4.- El nombre del dolor
Por último, señalo de paso, otro poema concordante con la poética de fondo apocalíptico: “Quizá dios está tratando de decirte algo”. De nuevo el viaje ad ínferos se inicia a partir de un hecho histórico puntual. Antes, Auschwitz; ahora, Vietnam: “soñé con esos niños ametrallados en el agua/ que mostró el noticiero/ ocurría al borde de una guerra asiática/ y el cielo era vestido de campesinas…” Otra vez, la matanza de niños (los “santos inocentes”) como símbolo feroz de las fuerzas materiales oscuras que dominan el mundo.
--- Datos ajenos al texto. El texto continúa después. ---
Definition train_end (w : World) : LoopState :=
  train_loop (seq 0 (Z.to_nat (num_epochs (self w)))) (train_start w).

Definition train (w : World) : World :=
  let w' := lw (train_end w) in
  if save_loss (self w') then save_loss_pkl w' else w'.

(** *** Reading a run of [train]

    [after_epochs k lp] is the state once the loop body has run for
    epochs [0 .. k-1]; [epochs_run] counts the epochs [train_loop]
    executes before it leaves the loop. *)

Definition after_epochs (k : nat) (lp : LoopState) : LoopState :=
  fold_left epoch_body (seq 0 k) lp.

Fixpoint epochs_run (epochs : list nat) (lp : LoopState) : nat :=
  match epochs with
  | [] => O
  | e :: rest =>
      if early_stopping_counter lp =? early_stopping_epochs (self (lw lp))
      then O
      else S (epochs_run rest (epoch_body lp e))
  end.

(** Number of epochs a call of [train] executes in world [w]. *)
Definition epochs_trained (w : World) : nat :=
  epochs_run (seq 0 (Z.to_nat (num_epochs (self w)))) (train_start w).

(** Average test loss of epoch [k] (counted from 0) of a run from [w]. *)
Definition test_loss_at (w : World) (k : nat) : Loss :=
  avg_test_loss k (self (lw (after_epochs k (train_start w)))).

(** The [state_dict] of the network. *)
Definition state_dict (m : Model) : File :=
  FStateDict (params (net m)) (buffers (net m)).

(** *** [Model.load_model] *)

Definition load_model (w : World) : option World :=
  match disk w !! "./model.pt" with
  | Some (FStateDict p b) =>
      Some (mkWorld (set_net (self w) (mkNet p b (grads (net (self w))))
                             (optimizer (self w))) (disk w))
  | _ => None
  end.

(** *** [Model.infer_data] *)

(** [floor (log2 |q|)] for a [q] that is not 0: the difference of the
    bit lengths of numerator and denominator, or one less. *)
Definition binade (q : Q) : Z :=
  let e := Z.log2 (Z.abs (Qnum q)) - Z.log2 (Z.pos (Qden q)) in
  if Qle_bool (Qpower (2 # 1) e) (Qabs q) then e else e - 1.

(** The integer nearest to [x], the even one of two at equal distance. *)
Definition round_half_even (x : Q) : Z :=
  let n := Qfloor x in
  match (x - inject_Z n ?= 1 # 2)%Q with
  | Lt => n
  | Gt => n + 1
  | Eq => if Z.even n then n else n + 1
  end.

(** The least magnitude that rounds to a float32 infinity:
    2^128 - 2^103. *)
Definition float32_overflow : Q := inject_Z (2 ^ 128 - 2 ^ 103).

(** A Python float cast to float32, as the number it becomes: the
    nearest float32 value, ties to even, with 24 significant bits from
    2^-126 on and the multiples of 2^-149 below. A magnitude that
    rounds to infinity is left as it is: it compares with every finite
    float32 value as the infinity does. *)
Definition round_float32 (q : Q) : Q :=
  if Qeq_bool q 0 then 0
  else if Qle_bool float32_overflow (Qabs q) then q
  else
    let quantum := Qpower (2 # 1) (Z.max (binade q) (-126) - 23) in
    inject_Z (round_half_even (q / quantum)) * quantum.

(** The last branch of [round_float32]: [q] rounded to the grid of its
    own binade. *)
Definition on_grid (q : Q) : Q :=
  let quantum := Qpower (2 # 1) (Z.max (binade q) (-126) - 23) in
  inject_Z (round_half_even (q / quantum)) * quantum.

(** [p > threshold] for an element [p] of a float32 array and a Python
    float [threshold]: the comparison is made in float32, on the
    threshold cast to it. *)
Definition gt_threshold (p threshold : Q) : bool :=
  negb (Qle_bool p (round_float32 threshold)).

(** [pred > threshold], element by element. *)
Definition binarize (threshold : Q) (pred : list (list Q)) : list (list bool) :=
  map (map (fun p => gt_threshold p threshold)) pred.

(** One row of the figure: input, ground truth, prediction and binary
    prediction. *)
Record InferRow := mkRow {
  row_img : Input;
  row_mask : Mask;
  row_pred : list (list Q);
  row_pred_bin : list (list bool)
}.

Definition default_threshold : Q := 1 # 2.

(** Row [k]: the first batch of a fresh iteration over the test
    loader ([None] when the loader is empty). The batch stays on the
    CPU, where the loader made it: with the network on a CUDA device
    the forward pass raises. *)
Definition infer_row (threshold : Q) (m : Model) (k : nat)
    : option (Model * InferRow) :=
  match test_dataloader k with
  | [] => None
  | (img_batch, mask_batch) :: _ =>
      if cuda_is_available then None
      else
        let n := net m in
        let '(pred, bufs) := net_forward (params n) (buffers n) img_batch in
        let pred := pred_numpy pred in
        let pred_bin := binarize threshold pred in
        Some (set_net m (mkNet (params n) bufs (grads n)) (optimizer m),
              mkRow img_batch mask_batch pred pred_bin)
  end.

Fixpoint infer_rows (threshold : Q) (ks : list nat) (m : Model)
    : option (Model * list InferRow) :=
  match ks with
  | [] => Some (m, [])
  | k :: rest =>
      match infer_row threshold m k with
      | None => None
      | Some (m', r) =>
          match infer_rows threshold rest m' with
          | None => None
          | Some (m'', rs) => Some (m'', r :: rs)
          end
      end
  end.

(** [threshold = None]: the argument is left out. *)
Definition infer_data (threshold : option Q) (m : Model)
    : option (Model * list InferRow) :=
  infer_rows (default default_threshold threshold)
             (seq 0 6) m.

(** *** [Model.plot_curves] *)

(** [range(a, b)]. *)
Definition range (a b : Z) : list Z :=
  map (fun i => a + Z.of_nat i) (seq 0 (Z.to_nat (b - a))).

(** [plt.plot(x, y)]: raises when the two sequences differ in length. *)
Definition plt_plot {A : Type} (x : list Z) (y : list A) : option unit :=
  if decide (length x = length y) then Some tt else None.

Definition plot_curves (m : Model) : option unit :=
  let x := range 1 (num_epochs m + 1) in
  match plt_plot x (train_loss m) with
  | None => None
  | Some _ => plt_plot x (test_loss m)
  end.

(** *** The branches of [__main__] *)

(** [min(l)] on a list of losses: the first element that no later one
    is below; [None] is the [ValueError] on the empty list. *)
Definition py_min (l : list Loss) : option Loss :=
  match l with
  | [] => None
  | x :: rest =>
      Some (fold_left (λ best y, if loss_lt y best then y else best) rest x)
  end.

(** [--infer]: [load_model] then [infer_data()]. *)
Definition infer_mode (w : World) : option (World * list InferRow) :=
  match load_model w with
  | None => None
  | Some w1 =>
      match infer_data None (self w1) with
      | None => None
      | Some (m, rows) => Some (mkWorld m (disk w1), rows)
      end
  end.

(** [--curves]: [load_loss_pkl], the printed [min(model.test_loss)],
    then [plot_curves]. *)
Definition curves_mode (w : World) : option (World * Loss) :=
  match load_loss_pkl w with
  | None => None
  | Some w1 =>
      match py_min (test_loss (self w1)) with
      | None => None
      | Some lowest =>
          match plot_curves (self w1) with
          | None => None
          | Some _ => Some (w1, lowest)
          end
      end
  end.

(** *** Auxiliary notions for the statements *)

(** The buffers of the network when [infer_data] computes row [k]:
    each earlier row has run one forward pass. *)
Fixpoint buffers_at_row (m : Model) (k : nat) : Buffers :=
  match k with
  | O => buffers (net m)
  | S k' =>
      match test_dataloader k' with
      | (img_batch, _) :: _ =>
          snd (net_forward (params (net m)) (buffers_at_row m k') img_batch)
      | [] => buffers_at_row m k'
      end
  end.

(** Everything of the model but the network and the optimizer. *)
Definition settings (m : Model) :=
  (num_epochs m, batch_size m, learning_rate m, early_stopping_epochs m,
   save_loss m, dataset m, train_indices m, test_indices m).

(** The model an epoch leaves behind. *)
Definition epoch_model (e : nat) (m : Model) : Model :=
  let m3 := fst (after_test_pass e m) in
  set_test_loss m3 (test_loss m3 ++ [avg_test_loss e m]).

(** [<] as a strict weak order: what it is on floats that are not nan. *)
Record StrictWeakOrder (lt : Loss → Loss → bool) : Prop := {
  lt_irrefl : ∀ a, lt a a = false;
  lt_trans : ∀ a b c, lt a b = true → lt b c = true → lt a c = true;
  lt_negtrans : ∀ a b c, lt a b = false → lt b c = false → lt a c = false
}.

(** The exact value of the double-precision literal [0.2]; see
    [split_point_binary64]. *)
Definition test_split_binary64 : Q := 3602879701896397 # 18014398509481984.

(** ** Frame lemmas for the batch loops *)

(** A projection of the model that a batch step leaves alone is left
    alone by the whole loop. *)
Lemma run_batches_frame {A : Type} (proj : Model → A)
    (step : Model → Input * Mask → Model * Loss) :
  (∀ m b, proj (fst (step m b)) = proj m) →
  ∀ batches m losses, proj (fst (run_batches step batches m losses)) = proj m.
Proof.
  intros Hstep batches.
  induction batches as [|b rest IH]; intros m losses; simpl; [done|].
  specialize (Hstep m b). destruct (step m b) as [m' l]; simpl in Hstep.
  by rewrite IH.
Qed.

Lemma run_batches_losses (step : Model → Input * Mask → Model * Loss) :
  ∀ batches m losses,
    length (snd (run_batches step batches m losses))
    = (length losses + length batches)%nat.
Proof.
  intros batches.
  induction batches as [|b rest IH]; intros m losses; simpl; [lia|].
  destruct (step m b) as [m' l].
  rewrite IH, length_app; simpl; lia.
Qed.

Ltac step_frame :=
  intros m [img mask]; unfold train_step, test_step; simpl;
  repeat match goal with
         | |- context [let '(_, _) := ?x in _] => destruct x
         end;
  reflexivity.

Lemma train_step_frame {A : Type}
    (f : Z → Z → Q → Z → list Loss → list Loss → bool → list string →
         list nat → list nat → A) m b :
  (let m' := fst (train_step m b) in
   f (num_epochs m') (batch_size m') (learning_rate m')
     (early_stopping_epochs m') (train_loss m') (test_loss m')
     (save_loss m') (dataset m') (train_indices m') (test_indices m'))
  = f (num_epochs m) (batch_size m) (learning_rate m)
      (early_stopping_epochs m) (train_loss m) (test_loss m)
      (save_loss m) (dataset m) (train_indices m) (test_indices m).
Proof. revert m b. step_frame. Qed.

Lemma test_step_frame {A : Type}
    (f : Z → Z → Q → Z → list Loss → list Loss → bool → list string →
         list nat → list nat → Params → OptState → A) m b :
  (let m' := fst (test_step m b) in
   f (num_epochs m') (batch_size m') (learning_rate m')
     (early_stopping_epochs m') (train_loss m') (test_loss m')
     (save_loss m') (dataset m') (train_indices m') (test_indices m')
     (params (net m')) (optimizer m'))
  = f (num_epochs m) (batch_size m) (learning_rate m)
      (early_stopping_epochs m) (train_loss m) (test_loss m)
      (save_loss m) (dataset m) (train_indices m) (test_indices m)
      (params (net m)) (optimizer m).
Proof. revert m b. step_frame. Qed.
Un desperdicio fatal de la energía constructora de la palabra.
Son atrocidades que ocurren mientras nuestras vidas se esparcen y dispersan en trivialidades: “durante el almuerzo discutimos acerca de/ policías y escorpiones, manicuras y marcianos/ y por último te conté mi sueño”. La pareja interroga, entonces, si encontró un nombre para su dolor: “y no, / no encontré un nombre para mi dolor”.
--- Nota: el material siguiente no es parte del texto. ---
(** C4 (as stated) fails: with a device that rejects both [app_pause] and
    [app_stop], the fallback is taken and [activateCharging] neither waits
    nor issues [app_charge]. *)
Lemma activateCharging_without_charge :
  rejected (fst (pause unreachable accept_ok [])) = true /\
  activateCharging unreachable accept_ok [] =
    (Rejected (DeviceError "Call to device timed out"),
     [Call "app_pause" (Some []) state_refresh;
      Call "app_stop" (Some []) state_refresh]) /\
  ~ In (Timeout 1000) (snd (activateCharging unreachable accept_ok [])) /\
  calls "app_charge" (snd (activateCharging unreachable accept_ok [])) = 0%nat.
Proof.
  repeat split; try reflexivity.
  simpl. intros [H|[H|[]]]; discriminate H.
Qed.

(** C9 (as the code has it): for a date with time value [ms] and for the
    integer of its epoch seconds, [getHistoryForDay] issues the same
    [get_clean_record] request and settles alike, with the same history
    entries; the [day] field of the result is the argument as it was passed,
    the date in one case and the integer in the other. *)
Theorem getHistoryForDay_date_or_seconds (tr : transport) (ms : Z)
    (log : list event) :
  exists (request : event) (history : outcome value),
    request = Call "get_clean_record" (Some [VNum (ms / 1000)]) None /\
    getHistoryForDay tr (VDate (Some ms)) log =
      (outcome_map
         (fun h => VObj [("day", VDate (Some ms)); ("history", h)]) history,
       log ++ [request]) /\
    getHistoryForDay tr (VNum (ms / 1000)) log =
      (outcome_map
         (fun h => VObj [("day", VNum (ms / 1000)); ("history", h)]) history,
       log ++ [request]).
Proof.
  eexists.
  exists (outcome_map (fun result => VArr (history_entry <$> result))
            (records_reply tr log "get_clean_record"
               (Some [VNum (ms / 1000)]))).
  split; [reflexivity|].
  unfold getHistoryForDay, then_, call, resolve, epoch_seconds.
  by destruct (records_reply tr log "get_clean_record" _).
Qed.

(** C9 (as stated) fails: for the same instant the two results differ in
    their [day] field. *)
Lemma getHistoryForDay_day_differs :
  fst (getHistoryForDay cleaning_device (VDate (Some 1700000000000)) []) <>
  fst (getHistoryForDay cleaning_device (VNum 1700000000) []) /\
  outcome_map (field "day")
    (fst (getHistoryForDay cleaning_device (VDate (Some 1700000000000)) [])) =
    Resolved (VDate (Some 1700000000000)) /\
  outcome_map (field "day")
    (fst (getHistoryForDay cleaning_device (VNum 1700000000) [])) =
    Resolved (VNum 1700000000).
Proof.
  repeat split; try reflexivity.
  intros H. discriminate H.
Qed.

(** ** Snapshot loader: merging the two sources *)

Lemma load_each_present (this : tables) (st c : gmap string Z)
    (props : list string) (mapped : gmap string value) :
  load_each this (Some st) (Some c) mapped props =
  Resolved (foldl (fun m p => _pushProperty this m p ((st ∪ c) !! p))
                  mapped props).
Proof.
  revert mapped. induction props as [|p props IH]; intros mapped; simpl.
  - reflexivity.
  - destruct (st !! p) as [n|] eqn:Hst.
    + rewrite (lookup_union_l' st c p) by (rewrite Hst; by eexists).
      rewrite Hst. apply IH.
    + rewrite (lookup_union_r st c p Hst). apply IH.
Qed.

Lemma load_each_status_only (this : tables) (st : gmap string Z)
    (props : list string) (mapped : gmap string value) :
  Forall (fun p => is_Some (st !! p)) props ->
  load_each this (Some st) None mapped props =
  Resolved (foldl (fun m p => _pushProperty this m p (st !! p)) mapped props).
Proof.
  intros Hall. revert mapped.
  induction Hall as [|p props [n Hp] _ IH]; intros mapped; simpl.
  - reflexivity.
  - rewrite Hp. apply IH.
Qed.

Lemma load_each_status_gap (this : tables) (st : gmap string Z)
    (props : list string) (mapped : gmap string value) :
  Exists (fun p => st !! p = None) props ->
  load_each this (Some st) None mapped props = Rejected TypeError.
Proof.
  intros Hex. revert mapped.
  induction Hex as [p props Hp|p props _ IH]; intros mapped; simpl.
  - by rewrite Hp.
  - destruct (st !! p); [apply IH|reflexivity].
Qed.

Lemma loadProperties_settles (tr : transport) (this : tables)
    (props : list string) (log : list event)
    (statuses consumables : list (gmap string Z)) :
  objects_reply tr log "get_status" None = Resolved statuses ->
  objects_reply tr (log ++ [Call "get_status" None None])
    "get_consumable" None = Resolved consumables ->
  fst (loadProperties tr this props log) =
  load_each this (statuses !! 0%nat) (consumables !! 0%nat) ∅
            (raw_key this <$> props).
Proof.
  intros Hs Hc. unfold loadProperties, then_, all2, call, settle.
  by rewrite Hs, Hc.
Qed.

(** X1: when both sources answer with an object and no requested key is
    an inherited member name, [loadProperties] resolves, and every requested
    key is read from the status object where it has the key and from the
    consumable object otherwise, that is from their left-biased union;
    further elements of either reply are ignored. *)
Theorem loadProperties_prefers_status (tr : transport) (this : tables)
    (props : list string) (log : list event)
    (st c : gmap string Z) (sts cs : list (gmap string Z)) :
  Forall (plain_key this) props ->
  objects_reply tr log "get_status" None = Resolved (st :: sts) ->
  objects_reply tr (log ++ [Call "get_status" None None])
    "get_consumable" None = Resolved (c :: cs) ->
  fst (loadProperties tr this props log) =
  Resolved (foldl (fun m p => _pushProperty this m p ((st ∪ c) !! p))
                  ∅ (raw_key this <$> props)).
Proof.
  intros _ Hs Hc. rewrite (loadProperties_settles _ _ _ _ _ _ Hs Hc).
  apply load_each_present.
Qed.

Lemma loadProperties_prefers_status_witness :
  fst (loadProperties cleaning_device vacuum_tables
         ["state"; "filterWorkTime"] []) =
  Resolved
    (foldl (fun m p =>
              _pushProperty vacuum_tables m p
                ((({[ "state" := 5; "battery" := 80; "error_code" := 0 ]}
                     : gmap string Z)
                  ∪ {[ "filter_work_time" := 100 ]}) !! p))
           ∅ (raw_key vacuum_tables <$> ["state"; "filterWorkTime"])).
Proof.
  apply (loadProperties_prefers_status cleaning_device vacuum_tables
           ["state"; "filterWorkTime"] [] _ _ [] []);
    [|reflexivity|reflexivity].
  repeat constructor; apply (bool_decide_unpack _); vm_compute; exact I.
Defined.

(** X2: when the status reply is an empty array, [loadProperties] of no key
    resolves to the empty snapshot and [loadProperties] of at least one key is
    rejected with a TypeError, whatever the consumable reply holds. *)
Theorem loadProperties_without_status (tr : transport) (this : tables)
    (props : list string) (log : list event)
    (consumables : list (gmap string Z)) :
  objects_reply tr log "get_status" None = Resolved [] ->
  objects_reply tr (log ++ [Call "get_status" None None])
    "get_consumable" None = Resolved consumables ->
  fst (loadProperties tr this props log) =
  match props with
  | [] => Resolved ∅
  | _ :: _ => Rejected TypeError
  end.
Proof.
  intros Hs Hc. rewrite (loadProperties_settles _ _ _ _ _ _ Hs Hc).
  by destruct props.
Qed.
Entonces le responden (mediante figuras imaginarias de una “balsa de Mekong”, espantados “pájaros mecánicos”) “para todo discurso/ toda verdad”: “creo que dios está tratando de anunciarte algo/ porque yo soñé que recolectabas sangre de niños/ y escribías/ canciones triviales/ donde el silencio abría tumbas cristalinas y heladas”.
“Todo discurso/ toda verdad”. Esa es la cuestión. Schmidt utiliza la poética de las profecías, y en especial la del Apocalipsis. Es una poética transfigurada por la alternancia de visiones brotadas de lo profundo y escenas que son historia y, a la vez, alegorías. En la base, una inalterable fe en la palabra “en acto”. Alejandro es, en cierto modo, una representación del jinete del primer combate escatológico del Apocalipsis: el del caballo blanco (Cap.XII) “Su jinete se llama “Fiel” y “Veraz”, y juzga y combate con justicia (…) Lleva escrito un nombre que sólo él conoce, viste un manto empapado en sangre, y se llama “Palabra de Dios”. En efecto, Alejandro es un explorador de los peligrosos límites de la palabra humana, allí donde se revela lo innombrable.